Write down each entry again, exactly as it reads.

DATA SECTION »
=== Section Start ===
(** A part of what was written is a part of the memory. *)
Lemma slice_data s p n : shaped s -> 0 <= p -> 0 <= n -> p + n <= y_size s -> slice (v_data (view s)) p n = slice (mem s) p n.
Proof.
  intros W Hp Hn Hl. pose proof (mem_length s W). destruct W. cbn. unfold slice at 2. change (Z.to_nat 0) with O. rewrite drop_0.
  rewrite <- (take_drop (Z.to_nat (y_size s)) (mem s)) at 2. symmetry. apply slice_prefix; [done..|].
  rewrite length_take. lia.
Qed.

Lemma slice_of_splice m p bs z : 0 <= p <= z -> z <= Z.of_nat (length m) -> p + Z.of_nat (length bs) <= Z.of_nat (length m) ->
  slice (splice m p bs) 0 (Z.max z (p + Z.of_nat (length bs))) = splice (slice m 0 z) p bs.
Proof.
  intros Hp Hz Hl. unfold slice, splice. change (Z.to_nat 0) with O. rewrite !drop_0.
  assert (L : length (take (Z.to_nat p) m) = Z.to_nat p) by (rewrite length_take; lia).
  rewrite take_app, L. rewrite (take_ge (take (Z.to_nat p) m)) by lia. rewrite take_app, (take_ge bs) by lia.
  rewrite take_take, Nat.min_l by lia. do 2 f_equal. rewrite skipn_firstn_comm. f_equal. lia.
Qed.

Lemma offset_ok s p : shaped s -> offset p s = OK (p mod B s) s.
Proof. intros [[? _ _ _] _ _ _]. unfold offset, bind, gets. btest (B s =? 0); [lia|done]. Qed.

(** Asking for room in one ends at the null pointer. *)
Lemma stranded_null {A} s n (k : Z -> Node -> Op A) : stranded s -> 0 < n < 2 ^ 53 ->
  match (addCapacity n ;;; position <- gets y_position ;; npos <- offset position ;; cur <- gets y_cur ;; m <- deref cur ;; k npos m) s with
  | OK _ _ => False
  | THROW e s' => e = BAD_ALLOC /\ view s' = view s /\ sound s'
  | CRASH => True
  end.
Proof.
  intros S Hn. unfold bind, gets. pose proof (addCapacity_stranded s n S Hn) as G.
  destruct (addCapacity n s) as [[] s1|e s1|]; [|done|done]. rewrite offset_ok by apply G. by rewrite (st_cur s1 G).
Qed.

(** What is left of a block. *)
Lemma rest_of_block s p : shaped s -> wrap64 (B s - p mod B s) = B s - p mod B s.
Proof.
  intros [[Hb HF Hc Hm] Hr _ _]. apply wrap64_id. unfold is_u64. pose proof (Z.mod_pos_bound p (B s) Hb).
  assert (B s <= K s) by (destruct (y_nodes s); [done|cbn [length] in Hc; nia]). lia.
Qed.

Lemma chain_fuel s p : shaped s -> 0 <= p < K s -> K s - (p - p mod B s) <= B s * Z.of_nat (length (y_nodes s)).
Proof. intros [[Hb HF Hc Hm] Hr _ _] Hp. pose proof (Z.mod_pos_bound p (B s) Hb). pose proof (Z.mod_le p (B s)). lia. Qed.

Lemma write_ok s bs : wf s -> Z.of_nat (length bs) < 2 ^ 53 ->
  match write bs s with
  | OK _ s' => wf s' /\ view s' = mkView (splice (v_data (view s)) (v_pos (view s)) bs) (v_pos (view s) + Z.of_nat (length bs)) (v_endian (view s))
               /\ K s' = Z.max (K s) (B s * ((y_position s + Z.of_nat (length bs) + B s - 1) / B s))
  | THROW e s' => e = BAD_ALLOC /\ view s' = view s /\ sound s'
  | CRASH => False
  end.
Proof.
  intros W Hl. unfold write. btest (Z.of_nat (length bs) =? 0).
  { destruct bs; [|done]. cbn. rewrite splice_nil, Z.add_0_r. split_and!; [done..|].
    pose proof (ro_least s s 0) as E. rewrite Z.add_0_r in E. apply E, roomy_refl; [done|]. destruct W. lia. }
  unfold bind at 1. pose proof (addCapacity_ok s (Z.of_nat (length bs)) W) as G. destruct (addCapacity _ s) as [[] s1|e s1|]; [|apply G; lia..].
  destruct G as [W1 EB EV ES Hroom [junk EM] EK]; [lia|]. injection EV as ED EP EE.
  assert (Hp : 0 <= y_position s1 < K s1) by (destruct W1; lia).
  unfold bind at 1, gets at 1. unfold bind at 1. rewrite offset_ok by done. unfold bind at 1, gets at 1.
  destruct (deref_at s1 (y_position s1) (wf_chain s1 W1) Hp) as (n & En & Hn). rewrite (wf_cur s1 W1).
  unfold bind at 1. rewrite En, Hn, rest_of_block by done. unfold bind at 1, gets at 1. unfold bind.
  destruct (write_loop_ok (length (y_nodes s1)) s1 (y_position s1) bs (wf_chain s1 W1)) as (s' & E & M);
    [lia|lia|done|by apply W1|by apply chain_fuel|]. rewrite E. unfold modify.
  destruct M as [M1 M2 M3 M4 M5 M6 M7 M8]. pose proof (mem_length s W) as LM. pose proof (mem_length s1 W1) as LM1.
  pose proof (wf_position s1 W1). pose proof (wf_size s1 W1).
  set (size := Z.max (y_size s) (y_position s + Z.of_nat (length bs))).
  assert (E' : (if y_size s' <? y_position s' then s' <| y_size := y_position s' |> else s') = s' <| y_size := size |>).
  { unfold size. rewrite M4, M6, ES, EP. btest (y_size s <? y_position s + Z.of_nat (length bs)).
    - by rewrite Z.max_r by lia.
    - rewrite Z.max_l by lia. rewrite <- ES, <- M4. by destruct s'. }
  rewrite E'. split; [|split].
  - split; cbn; try done; try (rewrite ?M2, ?M3, ?M6, ?M7; lia || done).
    intros E0. rewrite E0 in M1. destruct M1 as [? _ E1 _]. cbn in E1. lia.
  - transitivity (mkView (slice (mem s') 0 size) (y_position s') (y_endian s')); [done|]. cbn [view v_data v_pos v_endian]. rewrite M8, M6, M5. f_equal; [|lia|done]. unfold size. rewrite EP.
    rewrite slice_of_splice by lia. by rewrite <- ED, ES.
  - cbn. rewrite M3. done.
Qed.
=== Section End ===
EXPECTED OUTPUT »
(** A part of what was written is a part of the memory. *)
Lemma slice_data s p n : shaped s -> 0 <= p -> 0 <= n -> p + n <= y_size s -> slice (v_data (view s)) p n = slice (mem s) p n.
Proof.
  intros W Hp Hn Hl. pose proof (mem_length s W). destruct W. cbn. unfold slice at 2. change (Z.to_nat 0) with O. rewrite drop_0.
  rewrite <- (take_drop (Z.to_nat (y_size s)) (mem s)) at 2. symmetry. apply slice_prefix; [done..|].
  rewrite length_take. lia.
Qed.

Lemma slice_of_splice m p bs z : 0 <= p <= z -> z <= Z.of_nat (length m) -> p + Z.of_nat (length bs) <= Z.of_nat (length m) ->
  slice (splice m p bs) 0 (Z.max z (p + Z.of_nat (length bs))) = splice (slice m 0 z) p bs.
Proof.
  intros Hp Hz Hl. unfold slice, splice. change (Z.to_nat 0) with O. rewrite !drop_0.
  assert (L : length (take (Z.to_nat p) m) = Z.to_nat p) by (rewrite length_take; lia).
  rewrite take_app, L. rewrite (take_ge (take (Z.to_nat p) m)) by lia. rewrite take_app, (take_ge bs) by lia.
  rewrite take_take, Nat.min_l by lia. do 2 f_equal. rewrite skipn_firstn_comm. f_equal. lia.
Qed.

Lemma offset_ok s p : shaped s -> offset p s = OK (p mod B s) s.
Proof. intros [[? _ _ _] _ _ _]. unfold offset, bind, gets. btest (B s =? 0); [lia|done]. Qed.

(** Asking for room in one ends at the null pointer. *)
Lemma stranded_null {A} s n (k : Z -> Node -> Op A) : stranded s -> 0 < n < 2 ^ 53 ->
  match (addCapacity n ;;; position <- gets y_position ;; npos <- offset position ;; cur <- gets y_cur ;; m <- deref cur ;; k npos m) s with
  | OK _ _ => False
  | THROW e s' => e = BAD_ALLOC /\ view s' = view s /\ sound s'
  | CRASH => True
  end.
Proof.
  intros S Hn. unfold bind, gets. pose proof (addCapacity_stranded s n S Hn) as G.
  destruct (addCapacity n s) as [[] s1|e s1|]; [|done|done]. rewrite offset_ok by apply G. by rewrite (st_cur s1 G).
Qed.

(** What is left of a block. *)
Lemma rest_of_block s p : shaped s -> wrap64 (B s - p mod B s) = B s - p mod B s.
Proof.
  intros [[Hb HF Hc Hm] Hr _ _]. apply wrap64_id. unfold is_u64. pose proof (Z.mod_pos_bound p (B s) Hb).
  assert (B s <= K s) by (destruct (y_nodes s); [done|cbn [length] in Hc; nia]). lia.
Qed.

Lemma chain_fuel s p : shaped s -> 0 <= p < K s -> K s - (p - p mod B s) <= B s * Z.of_nat (length (y_nodes s)).
Proof. intros [[Hb HF Hc Hm] Hr _ _] Hp. pose proof (Z.mod_pos_bound p (B s) Hb). pose proof (Z.mod_le p (B s)). lia. Qed.

Lemma write_ok s bs : wf s -> Z.of_nat (length bs) < 2 ^ 53 ->
  match write bs s with
  | OK _ s' => wf s' /\ view s' = mkView (splice (v_data (view s)) (v_pos (view s)) bs) (v_pos (view s) + Z.of_nat (length bs)) (v_endian (view s))
               /\ K s' = Z.max (K s) (B s * ((y_position s + Z.of_nat (length bs) + B s - 1) / B s))
  | THROW e s' => e = BAD_ALLOC /\ view s' = view s /\ sound s'
  | CRASH => False
  end.
Proof.
  intros W Hl. unfold write. btest (Z.of_nat (length bs) =? 0).
  { destruct bs; [|done]. cbn. rewrite splice_nil, Z.add_0_r. split_and!; [done..|].
    pose proof (ro_least s s 0) as E. rewrite Z.add_0_r in E. apply E, roomy_refl; [done|]. destruct W. lia. }
  unfold bind at 1. pose proof (addCapacity_ok s (Z.of_nat (length bs)) W) as G. destruct (addCapacity _ s) as [[] s1|e s1|]; [|apply G; lia..].
  destruct G as [W1 EB EV ES Hroom [junk EM] EK]; [lia|]. injection EV as ED EP EE.
  assert (Hp : 0 <= y_position s1 < K s1) by (destruct W1; lia).
  unfold bind at 1, gets at 1. unfold bind at 1. rewrite offset_ok by done. unfold bind at 1, gets at 1.
  destruct (deref_at s1 (y_position s1) (wf_chain s1 W1) Hp) as (n & En & Hn). rewrite (wf_cur s1 W1).
  unfold bind at 1. rewrite En, Hn, rest_of_block by done. unfold bind at 1, gets at 1. unfold bind.
  destruct (write_loop_ok (length (y_nodes s1)) s1 (y_position s1) bs (wf_chain s1 W1)) as (s' & E & M);
    [lia|lia|done|by apply W1|by apply chain_fuel|]. rewrite E. unfold modify.
  destruct M as [M1 M2 M3 M4 M5 M6 M7 M8]. pose proof (mem_length s W) as LM. pose proof (mem_length s1 W1) as LM1.
  pose proof (wf_position s1 W1). pose proof (wf_size s1 W1).
  set (size := Z.max (y_size s) (y_position s + Z.of_nat (length bs))).
  assert (E' : (if y_size s' <? y_position s' then s' <| y_size := y_position s' |> else s') = s' <| y_size := size |>).
  { unfold size. rewrite M4, M6, ES, EP. btest (y_size s <? y_position s + Z.of_nat (length bs)).
    - by rewrite Z.max_r by lia.
    - rewrite Z.max_l by lia. rewrite <- ES, <- M4. by destruct s'. }
  rewrite E'. split; [|split].
  - split; cbn; try done; try (rewrite ?M2, ?M3, ?M6, ?M7; lia || done).
    intros E0. rewrite E0 in M1. destruct M1 as [? _ E1 _]. cbn in E1. lia.
  - transitivity (mkView (slice (mem s') 0 size) (y_position s') (y_endian s')); [done|]. cbn [view v_data v_pos v_endian]. rewrite M8, M6, M5. f_equal; [|lia|done]. unfold size. rewrite EP.
    rewrite slice_of_splice by lia. by rewrite <- ED, ES.
  - cbn. rewrite M3. done.
Qed.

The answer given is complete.